(** X22: a message accepted by [contactRequestSchema] is stored trimmed: the
    parsed value has between 10 and 500 code units, neither starts nor ends
    with white space, and is accepted unchanged when parsed again; a message
    of white space only is rejected as too small. *)
Theorem contact_message_is_trimmed message :
  (∀ parsed,
     Validation.contactRequestSchema message = inr parsed →
     (10 <= length parsed <= 500)%nat
     ∧ (∀ c, head parsed = Some c → Validation.is_white_space c = false)
     ∧ (∀ c, last parsed = Some c → Validation.is_white_space c = false)
     ∧ Validation.contactRequestSchema parsed = inr parsed)
  ∧ (Forall (λ c, Validation.is_white_space c = true) message →
     Validation.contactRequestSchema message = inl Validation.too_small).
Proof.
  split.
  - unfold Validation.contactRequestSchema. intros parsed Hparse.
    case_bool_decide as Hmin; [done|].
    case_bool_decide as Hmax; [done|].
    injection Hparse as <-.
    destruct (trim_ends message) as [Hhead Hlast].
    rewrite trim_idempotent.
    rewrite !bool_decide_eq_false_2 by done.
    repeat split; [lia|lia|done..].
  - intros Hspaces. unfold Validation.contactRequestSchema.
    assert (Hempty : Validation.trim_start message = []).
    { induction Hspaces as [|c s Hc _ IH]; [done|].
      cbn [Validation.trim_start]. by rewrite Hc. }
    unfold Validation.trim. rewrite Hempty. cbn.
    by rewrite bool_decide_eq_true_2 by lia.
Qed.

Lemma contact_message_is_trimmed_witness :
  Validation.contactRequestSchema [32; 9; 10; 160]%N
  = inl Validation.too_small
  ∧ Validation.contactRequestSchema
      [32; 80; 108; 101; 97; 115; 101; 32; 104; 101; 108; 112; 10]%N
    = inr [80; 108; 101; 97; 115; 101; 32; 104; 101; 108; 112]%N.
Proof.
  split.
  - apply (proj2 (contact_message_is_trimmed [32; 9; 10; 160]%N)).
    by repeat constructor.
  - assert (Hparse :
      Validation.contactRequestSchema
        [32; 80; 108; 101; 97; 115; 101; 32; 104; 101; 108; 112; 10]%N
      = inr [80; 108; 101; 97; 115; 101; 32; 104; 101; 108; 112]%N)
      by (vm_compute; reflexivity).
    destruct (proj1 (contact_message_is_trimmed _) _ Hparse) as (_ & _).
    exact Hparse.
Defined.

(** ** Editing a profile and the feed *)

(** X23: after a user saves their profile with a new district and blood
    group, their feed holds the stored requests of other users that are
    open, unexpired and match the new values, while the profile and the feed
    of every other user are untouched. *)
Theorem profile_update_retargets_feed u full_name phone district state
    blood_group bg now db db' :
  is_Some (tbl_profiles db !! u) →
  blood_group_in blood_group = Some bg →
  Profile_onSubmit u full_name phone district state blood_group now db
  = Sql.Ok db' →
  (∀ t r,
     r ∈ tbl_requests db → requests.requester_id r ≠ u →
     safe_select db' (Some u) r ∈ get_safe_requests db' t (Some u) ↔
       requests.status r = open ∧ t < requests.expires_at r
       ∧ requests.district r = district ∧ requests.blood_group r = bg)
  ∧ (∀ v, v ≠ u →
       tbl_profiles db' !! v = tbl_profiles db !! v
       ∧ ∀ t, get_safe_requests db' t (Some v)
              = get_safe_requests db t (Some v)).
Proof.
  intros [p Hp] Hbg. unfold Profile_onSubmit, update_profile.
  rewrite Hbg. unfold profiles_own_policy.
  rewrite holds_eq3, bool_decide_eq_true_2 by done. intros [= <-].
  split.
  - intros t r Hr Hne.
    rewrite (safe_select_returned _ t (Some u) r) by exact Hr.
    rewrite (safe_where_other _ t u
               {| profiles.id := profiles.id p;
                  profiles.full_name := full_name;
                  profiles.phone := phone;
                  profiles.district := district;
                  profiles.state := state;
                  profiles.blood_group := bg;
                  profiles.created_at := profiles.created_at p;
                  profiles.updated_at := now;
                  profiles.is_confirmed := profiles.is_confirmed p |} r);
      [done| |done].
    cbn [tbl_profiles with_profiles]. by rewrite lookup_alter_eq, Hp.
  - intros v Hv. split.
    + cbn [tbl_profiles with_profiles]. by rewrite lookup_alter_ne.
    + intros t. apply get_safe_requests_frame; [|done..].
      cbn [tbl_profiles with_profiles]. by rewrite lookup_alter_ne.
Qed.

Lemma profile_update_retargets_feed_witness :
  ∃ db',
    Profile_onSubmit Sample.carol "Carol" "555-0103" "X" "S" "O+" 300
      Sample.db = Sql.Ok db'
    ∧ safe_select db' (Some Sample.carol) Sample.open_request
        ∈ get_safe_requests db' 300 (Some Sample.carol).
Proof.
  eexists. split; [vm_compute; reflexivity|].
  eapply (profile_update_retargets_feed Sample.carol "Carol" "555-0103" "X"
            "S" "O+" O_pos 300 Sample.db);
    [by eexists | reflexivity | vm_compute; reflexivity | solve_elem_of
    | vm_compute; discriminate |].
  by repeat split.
Defined.

(** ** Claims and status updates on requests *)

(** X24: a claim unlocks nothing in [get_safe_requests]: after a claim is
    stored, every caller reads the same rows, with the same phone fields,
    as before. *)
Theorem claim_reveals_nothing u new_id now request_id db db' :
  handleClaimRequest u new_id now request_id db = Sql.Ok db' →
  ∀ t caller, get_safe_requests db' t caller = get_safe_requests db t caller.
Proof. by intros (-> & _)%insert_claim_inv t caller. Qed.

Lemma claim_reveals_nothing_witness :
  ∃ db',
    handleClaimRequest Sample.bob 70 Sample.now 10 Sample.db = Sql.Ok db'
    ∧ get_safe_requests db' Sample.now (Some Sample.bob)
      = get_safe_requests Sample.db Sample.now (Some Sample.bob).
Proof.
  eexists. split; [reflexivity|].
  apply (claim_reveals_nothing Sample.bob 70 Sample.now 10 Sample.db).
  reflexivity.
Defined.

Lemma select_policy_open db now uid r :
  Sql.holds (requests_select_policy db now uid r) = true →
  requests.status r = open.
Proof.
  unfold requests_select_policy.
  rewrite !holds_and3, holds_eq3, !andb_true_iff, bool_decide_eq_true.
  tauto.
Qed.

Lemma update_request_row_inv db uid request_id s now r r' :
  update_request_row db uid request_id s now r = Sql.Ok r' →
  r' = r ∨ (r' = requests.set_updated_at now r ∧ requests.status r = open).
Proof.
  unfold update_request_row.
  set (new := update_updated_at_column now (requests.set_status s r)).
  destruct (Sql.holds (requests_select_policy db now uid r)) eqn:Hold.
  2: { rewrite andb_false_r. cbn [andb]. left. congruence. }
  destruct (bool_decide (requests.id r = request_id)
            && true && Sql.holds (requests_update_policy uid r));
    [|left; congruence].
  destruct (Sql.holds (requests_select_policy db now uid new)) eqn:Hnew.
  2: { rewrite andb_false_r. done. }
  destruct (Sql.holds (requests_update_policy uid new)); [|done].
  cbn [andb]. intros [= <-]. right.
  apply select_policy_open in Hold, Hnew.
  cbn [new requests.status update_updated_at_column requests.set_updated_at
    requests.set_status] in Hnew.
  split; [|done]. unfold new. subst s. by destruct r; simplify_eq/=.
Qed.

(** X25: no status update sent through the table changes the status of a
    request: when [update_request_status] succeeds, every request is stored
    as before, except that [updated_at] may be stamped on a row that was
    and stays open.  Only [expire_old_requests] moves a request out of
    'open'. *)
Theorem client_cannot_change_request_status uid request_id label now db
    db' :
  update_request_status uid request_id label now db = Sql.Ok db' →
  Forall2
    (λ r r', r' = r
             ∨ (r' = requests.set_updated_at now r
                ∧ requests.status r = open))
    (tbl_requests db) (tbl_requests db')
  ∧ requests.status <$> tbl_requests db'
    = requests.status <$> tbl_requests db.
Proof.
  unfold update_request_status. intros Hrun.
  destruct (request_status_in label) as [s|]; [|done].
  destruct (Sql.for_each_row _ _) as [rows|] eqn:Hrows; [|done].
  injection Hrun as <-. cbn [tbl_requests with_requests].
  apply for_each_row_inv in Hrows.
  assert (Hall : Forall2
            (λ r r', r' = r
                     ∨ (r' = requests.set_updated_at now r
                        ∧ requests.status r = open))
            (tbl_requests db) rows).
  { eapply Forall2_impl; [exact Hrows|]. intros r r'.
    apply update_request_row_inv. }
  split; [exact Hall|].
  clear Hrows. induction Hall as [|r r' rs rs' Hr _ IH]; [done|].
  rewrite !fmap_cons, IH. f_equal.
  by destruct Hr as [->|[-> _]].
Qed.

Lemma client_cannot_change_request_status_witness :
  update_request_status (Some Sample.alice) 10 "fulfilled" Sample.now
    Sample.db
  = Sql.Error Sql.insufficient_privilege
  ∧ ∃ db',
      update_request_status (Some Sample.bob) 10 "fulfilled" Sample.now
        Sample.db = Sql.Ok db'
      ∧ requests.status <$> tbl_requests db'
        = requests.status <$> tbl_requests Sample.db.
Proof.
  split; [vm_compute; reflexivity|].
  eexists. split; [reflexivity|].
  apply (client_cannot_change_request_status (Some Sample.bob) 10
           "fulfilled" Sample.now Sample.db).
  reflexivity.
Defined.

(** ** What the dashboard renders *)

(** X26: a card of the 'Requests' tab is a stored request with its columns
    unchanged, and its phone is shown only if an approved contact request
    names the caller as donor for that request; with such a contact request
    the row carries the stored phone of the request, which is shown unless
    it is the empty string, and without one the row carries no phone. *)
Theorem requests_tab_shows_phone_on_approval db t u row :
  row ∈ Dashboard.fetchRequests db t u →
  ∃ r,
    r ∈ tbl_requests db
    ∧ shares_columns r row
    ∧ (Dashboard.shows_phone row = true →
       ∃ cr, cr ∈ tbl_contact_requests db
             ∧ contact_requests.request_id cr = safe_requests.id row
             ∧ contact_requests.donor_id cr = u
             ∧ contact_requests.status cr = "approved")
    ∧ ((∃ cr, cr ∈ tbl_contact_requests db
              ∧ contact_requests.request_id cr = safe_requests.id row
              ∧ contact_requests.donor_id cr = u
              ∧ contact_requests.status cr = "approved") →
       safe_requests.requester_phone row
       = Some (requests.requester_phone r)
       ∧ Dashboard.shows_phone row
         = negb (bool_decide (requests.requester_phone r = "")))
    ∧ (¬ (∃ cr, cr ∈ tbl_contact_requests db
                ∧ contact_requests.request_id cr = safe_requests.id row
                ∧ contact_requests.donor_id cr = u
                ∧ contact_requests.status cr = "approved") →
       safe_requests.requester_phone row = None).
Proof.
  intros [Hne Hin]%list_elem_of_filter.
  apply elem_of_get_safe_requests in Hin as (r & -> & Hr & _).
  exists r. split; [exact Hr|].
  split; [apply safe_select_shares_columns|].
  cbn [safe_select safe_requests.requester_id safe_requests.id] in *.
  unfold Dashboard.shows_phone.
  cbn [safe_select safe_requests.requester_phone].
  assert (Honly : is_Some (safe_phone db (Some u) r) →
                  has_approved_contact db (Some u) r = true).
  { by intros [?|?]%safe_phone_is_Some. }
  rewrite <- has_approved_contact_iff.
  split; [|split].
  - intros Hshown. apply Honly.
    destruct (safe_phone db (Some u) r); [by eexists|done].
  - intros Happroved.
    assert (Hsome : is_Some (safe_phone db (Some u) r)).
    { apply safe_phone_is_Some. by right. }
    by rewrite (safe_phone_value _ _ _ Hsome).
  - intros Hnot.
    destruct (safe_phone db (Some u) r) as [phone|] eqn:Hphone; [|done].
    destruct Hnot. apply Honly. by eexists.
Qed.

Lemma requests_tab_shows_phone_on_approval_witness :
  let approved :=
    with_contact_requests
      [contact_requests.set_status "approved" Sample.invitation] Sample.db in
  safe_requests.requester_phone
    (safe_select Sample.db (Some Sample.bob) Sample.open_request) = None
  ∧ safe_requests.requester_phone
      (safe_select approved (Some Sample.bob) Sample.open_request)
    = Some "555-0100"
  ∧ Dashboard.shows_phone
      (safe_select approved (Some Sample.bob) Sample.open_request) = true.
Proof.
  intros approved. split.
  - destruct (requests_tab_shows_phone_on_approval Sample.db Sample.now
                Sample.bob
                (safe_select Sample.db (Some Sample.bob)
                   Sample.open_request))
      as (r & _ & _ & _ & _ & Hnone).
    { apply list_elem_of_filter. split; [vm_compute; discriminate|].
      apply elem_of_get_safe_requests. exists Sample.open_request.
      split; [reflexivity|]. split; [solve_elem_of|reflexivity]. }
    apply Hnone. intros (cr & Hcr & _ & _ & Hst).
    apply list_elem_of_singleton in Hcr as ->. discriminate Hst.
  - destruct (requests_tab_shows_phone_on_approval approved Sample.now
                Sample.bob
                (safe_select approved (Some Sample.bob)
                   Sample.open_request))
      as (r & Hr & _ & _ & Hshown & _).
    { apply list_elem_of_filter. split; [vm_compute; discriminate|].
      apply elem_of_get_safe_requests. exists Sample.open_request.
      split; [reflexivity|]. split; [solve_elem_of|reflexivity]. }
    assert (Hphone : requests.requester_phone r = "555-0100").
    { repeat (apply elem_of_cons in Hr as [->|Hr]; [reflexivity|]).
      by apply not_elem_of_nil in Hr. }
    rewrite Hphone in Hshown. apply Hshown.
    exists (contact_requests.set_status "approved" Sample.invitation).
    split; [apply list_elem_of_here|]. by repeat split.
Defined.

(** X27: the filter [req.status === 'open'] that the 'My Requests' tab
    applies before counting and rendering keeps every row: the list it is
    applied to holds open requests only. *)
Theorem my_requests_open_filter_keeps_all db t u :
  filter (λ row, safe_requests.status row = open) (fetchMyRequests db t u)
  = fetchMyRequests db t u.
Proof.
  apply filter_all, Forall_forall.
  intros row [_ Hin]%list_elem_of_filter.
  apply elem_of_get_safe_requests in Hin as (r & -> & _ & Hw).
  cbn [safe_select safe_requests.status].
  rewrite safe_where_holds, !andb_true_iff, bool_decide_eq_true in Hw.
  tauto.
Qed.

▬▬▬▬▬▬▬▬▬▬

Exercise:
Go through the entries above and report every line in which the word "Hshown" appears.

Response below:
  - intros Hshown. apply Honly.
      as (r & Hr & _ & _ & Hshown & _).
    rewrite Hphone in Hshown. apply Hshown.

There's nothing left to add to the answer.